After the initial portion of the Covid-19 pandemic kept us apart for so long, many people pledged to take advantage of every opportunity to see loved ones again once vaccines were available. Thus, “hot vax summer” was born, with a focus on filling our social calendars with parties, trips, weddings and more.

Now, as coronavirus variants continue to spread and, with the onset of autumn, opportunities for socialisation could start to shrink again, we may be feeling even more pressure to cram in a bunch of activities.

But saying yes to every single social invitation can lead to feelings of being overwhelmed and to burnout. We let our FOMO (fear of missing out) create a sense of obligation that can negatively impact mental health. The solution? Embracing JOMO or the “joy of missing out.”

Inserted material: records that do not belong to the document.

(** * Student report extractor: the extraction gateway and its HTTP front door

    A shallow embedding of [backend/extractor.py] ([GeminiExtractor]) and of
    the [/api/extract] handler of [backend/main.py], with the properties the
    specification states about them.

    Conventions of the embedding.
    - A Python [str] that the program handles as text (the model output, a
      line, a keyword, an exception message) is a [text]: a list of
      characters, each a code point in U+0000..U+00FF.  Case mapping and the
      white space test are Python's on that range.
    - Python values built by the program or by [json.loads] are [pyval]s; a
      [dict] is an association list in insertion order.
    - [json.loads] is the standard library's decoder, written out in
      [Json], with the interpreter's two limits (nesting, digits of an
      integer) as arguments; its loops run under a bound that is shown
      never to be reached ([loops_never_run_out]).
    - The image decoder (PIL) and the generative model are outside the
      repository: they are fields of a [World], as are the limits of the
      interpreter and what FastAPI can render.  Calls to the collaborators
      are recorded in a call log, so that "is never called" is a statement
      about the log.
    - Exceptions are the instances of Python's [Exception]; code that can
      raise lives in the monad [M], which threads the call log. *)

From Stdlib Require Import List Ascii String NArith ZArith Bool Arith Lia.
Import ListNotations.

Local Open Scope list_scope.
Local Open Scope bool_scope.

(* ================================================================= *)
(** ** Text *)

Definition text := list ascii.

(** A literal of the source. *)
Definition txt (s : string) : text := list_ascii_of_string s.

Definition newline : ascii := ascii_of_nat 10.

Module Str.

(** [str.isspace] on one character, as [str.strip()] uses it: the ASCII
    white space table (0x09-0x0D, 0x1C-0x20) plus U+0085 and U+00A0. *)
Definition isspace (c : ascii) : bool :=
  let n := N_of_ascii c in
  ((9 <=? n) && (n <=? 13) || (28 <=? n) && (n <=? 32)
   || (n =? 133) || (n =? 160))%N.

(** [str.lower] on one character: A-Z, and the Latin-1 capitals
    U+00C0..U+00DE except the multiplication sign U+00D7. *)
Definition lower_char (c : ascii) : ascii :=
  let n := N_of_ascii c in
  if ((65 <=? n) && (n <=? 90) || (192 <=? n) && (n <=? 214)
      || (216 <=? n) && (n <=? 222))%N
  then ascii_of_N (n + 32) else c.

Definition lower (s : text) : text := map lower_char s.

Fixpoint lstrip (s : text) : text :=
  match s with
  | [] => []
  | c :: r => if isspace c then lstrip r else s
  end.

Definition rstrip (s : text) : text := rev (lstrip (rev s)).

(** [s.strip()] *)
Definition strip (s : text) : text := rstrip (lstrip s).

(** [s.startswith(p)] *)
Fixpoint startswith (s p : text) : bool :=
  match p, s with
  | [], _ => true
  | _ :: _, [] => false
  | a :: p', b :: s' => Ascii.eqb a b && startswith s' p'
  end.

(** [k in s] *)
Fixpoint contains (k s : text) : bool :=
  startswith s k ||
  match s with
  | [] => false
  | _ :: r => contains k r
  end.

(** [s.split('\n')]: never empty, one more piece than there are newlines. *)
Fixpoint split_lines (s : text) : list text :=
  match s with
  | [] => [[]]
  | c :: r =>
      if Ascii.eqb c newline then [] :: split_lines r
      else match split_lines r with
           | l :: ls => (c :: l) :: ls
           | [] => [[c]]
           end
  end.

End Str.

(* ================================================================= *)
(** ** [GeminiExtractor._extract_field] *)

(** The inner loop: [for line in lines: if keyword in line.lower(): return
    line.strip()].  [None] when the loop runs to its end. *)
Fixpoint first_line_with (keyword : text) (lines : list text) : option text :=
  match lines with
  | [] => None
  | line :: rest =>
      if Str.contains keyword (Str.lower line) then Some (Str.strip line)
      else first_line_with keyword rest
  end.

(** [_extract_field(self, text, *keywords)]. *)
Fixpoint _extract_field (text_ : text) (keywords : list text) : text :=
  match keywords with
  | [] => []
  | keyword :: rest =>
      if Str.contains keyword (Str.lower text_) then
        match first_line_with keyword (Str.split_lines text_) with
        | Some found => found
        | None => _extract_field text_ rest
        end
      else _extract_field text_ rest
  end.

(* ================================================================= *)
(** ** Python values *)

(** The text of a Python [str] value, as code points: a JSON string can
    hold any of them through [\uXXXX]. *)
Definition ustr := list N.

“JOMO allows you to redefine what actually brings joy into your life, instead of allowing other people, events or society dictate it for you,” Michelle Wax, founder of the American Happiness Project, tells HuffPost. 

“While in the past having a packed schedule of trips, events and activities may have been the norm, the past 18 months have allowed many of us to re-evaluate our lives and decide if how we’re spending our time and energy is what we actually want,” she adds. “JOMO allows you to choose the events, people and activities that will bring the most happiness into your life, and remove the ‘shoulds’ that are draining and time-consuming.”

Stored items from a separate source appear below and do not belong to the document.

(** * Asset-tile generation of the editor's [ModelPlugin]

    Shallow embedding of the tile subsystem of
    [src/renderer/editor/plugins.cpp] (struct [ModelPlugin]): the request
    router [createTile], the admission ring and its overflow array
    ([pushTileQueue], [popTileQueue]), the per-tick state machine [update]
    with the two [renderTile] overloads and [renderPrefabSecondStage], the
    encoder [saveAsDDS], and one iteration of the background worker loop
    [createTextureTileTask].

    The plugin's fields are a record; every call of an engine collaborator
    (resource managers, universe, pipeline, bgfx, file system, log) is
    recorded as an [Event] appended to a trace, and every answer a
    collaborator gives is read from an [Env] record passed to the
    operation. *)

From Stdlib Require Import List ZArith Lia Bool String Permutation.
From Stdlib Require Import DecimalString.
Import ListNotations.
Local Open Scope string_scope.
Local Open Scope list_scope.
Local Open Scope Z_scope.

(** ** Engine types at the boundary *)

(** [Entity] wraps an [int index]; [INVALID_ENTITY] has index -1 and
    [isValid] tests [index >= 0]. *)
Definition Entity := Z.
Definition INVALID_ENTITY : Entity := -1.
Definition isValid (e : Entity) : bool := 0 <=? e.

Definition TextureHandle := Z.
Definition BGFX_INVALID_HANDLE : TextureHandle := 65535.

(** A camera matrix, by name: its entries are not looked at. *)
Definition Matrix := Z.

(** The resource types [createTile] compares its argument against; any
    other type hash is [Other_TYPE]. *)
Inductive ResourceType : Type :=
| Texture_TYPE
| Material_TYPE
| Shader_TYPE
| Model_TYPE
| PrefabResource_TYPE
| Other_TYPE (hash : Z).

(** A [Resource*] handed out by a resource manager: the manager's type and
    the path it was loaded from (a manager returns the same resource for the
    same path). *)
Record Resource : Type := mkResource {
  getType : ResourceType;
  getPath : string
}.

(** ** Containers *)

(** Modelled from the spec: [Array<T>] (engine/array.h is not part of the
    sources) is the unbounded ordered sequence that holds the pending image
    requests and the overflowed 3D requests.  The plugin uses it through
    [push]/[emplace] (append at the end), [back] (the last element), [pop]
    (remove the last element) and [empty]. *)
Module Array.
Definition push {A} (a : list A) (x : A) : list A := a ++ [x].
Definition back {A} (d : A) (a : list A) : A := last a d.
Definition pop {A} (a : list A) : list A := removelast a.
Definition empty {A} (a : list A) : bool :=
  match a with [] => true | _ :: _ => false end.
End Array.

If you’re someone who feels the pressure to go to every wedding, birthday party, picnic and day trip because you fear missing out, it will take more than just flipping a switch to feel the JOMO. But that doesn’t mean the situation is hopeless. Below, experts share their advice for how to embrace missing out. 

Stop saying ‘yes’ to everything

“While meaningful social connections are critical to our physical and emotional well-being, finding a balance is also key,” says Sophie Lazarus, a psychologist with the Ohio State University Wexner Medical Center. “Saying yes to and needing to be a part of everything can be exhausting and paradoxically reduce our ability to get the most out of the time that we do spend with others.”

Of course, caring about other people is important, but this shouldn’t come at the expense of your needs. Don’t feel obligated to attend events or do things you don’t enjoy simply because you feel like you “should.” It’s helpful to disconnect from guilt and obligation and use your time and resources for meaningful things in life. 

“For the next month, just say ‘no,’” recommends Matthew Ferry, a happiness coach and author of Quiet Mind Epic Life. “Intentionally abstain from doing more and saying yes. Practise being picky and selective with your time. Ask this question, ‘Will saying yes to this help me realise that all is well in my world?’ If not, then say no.”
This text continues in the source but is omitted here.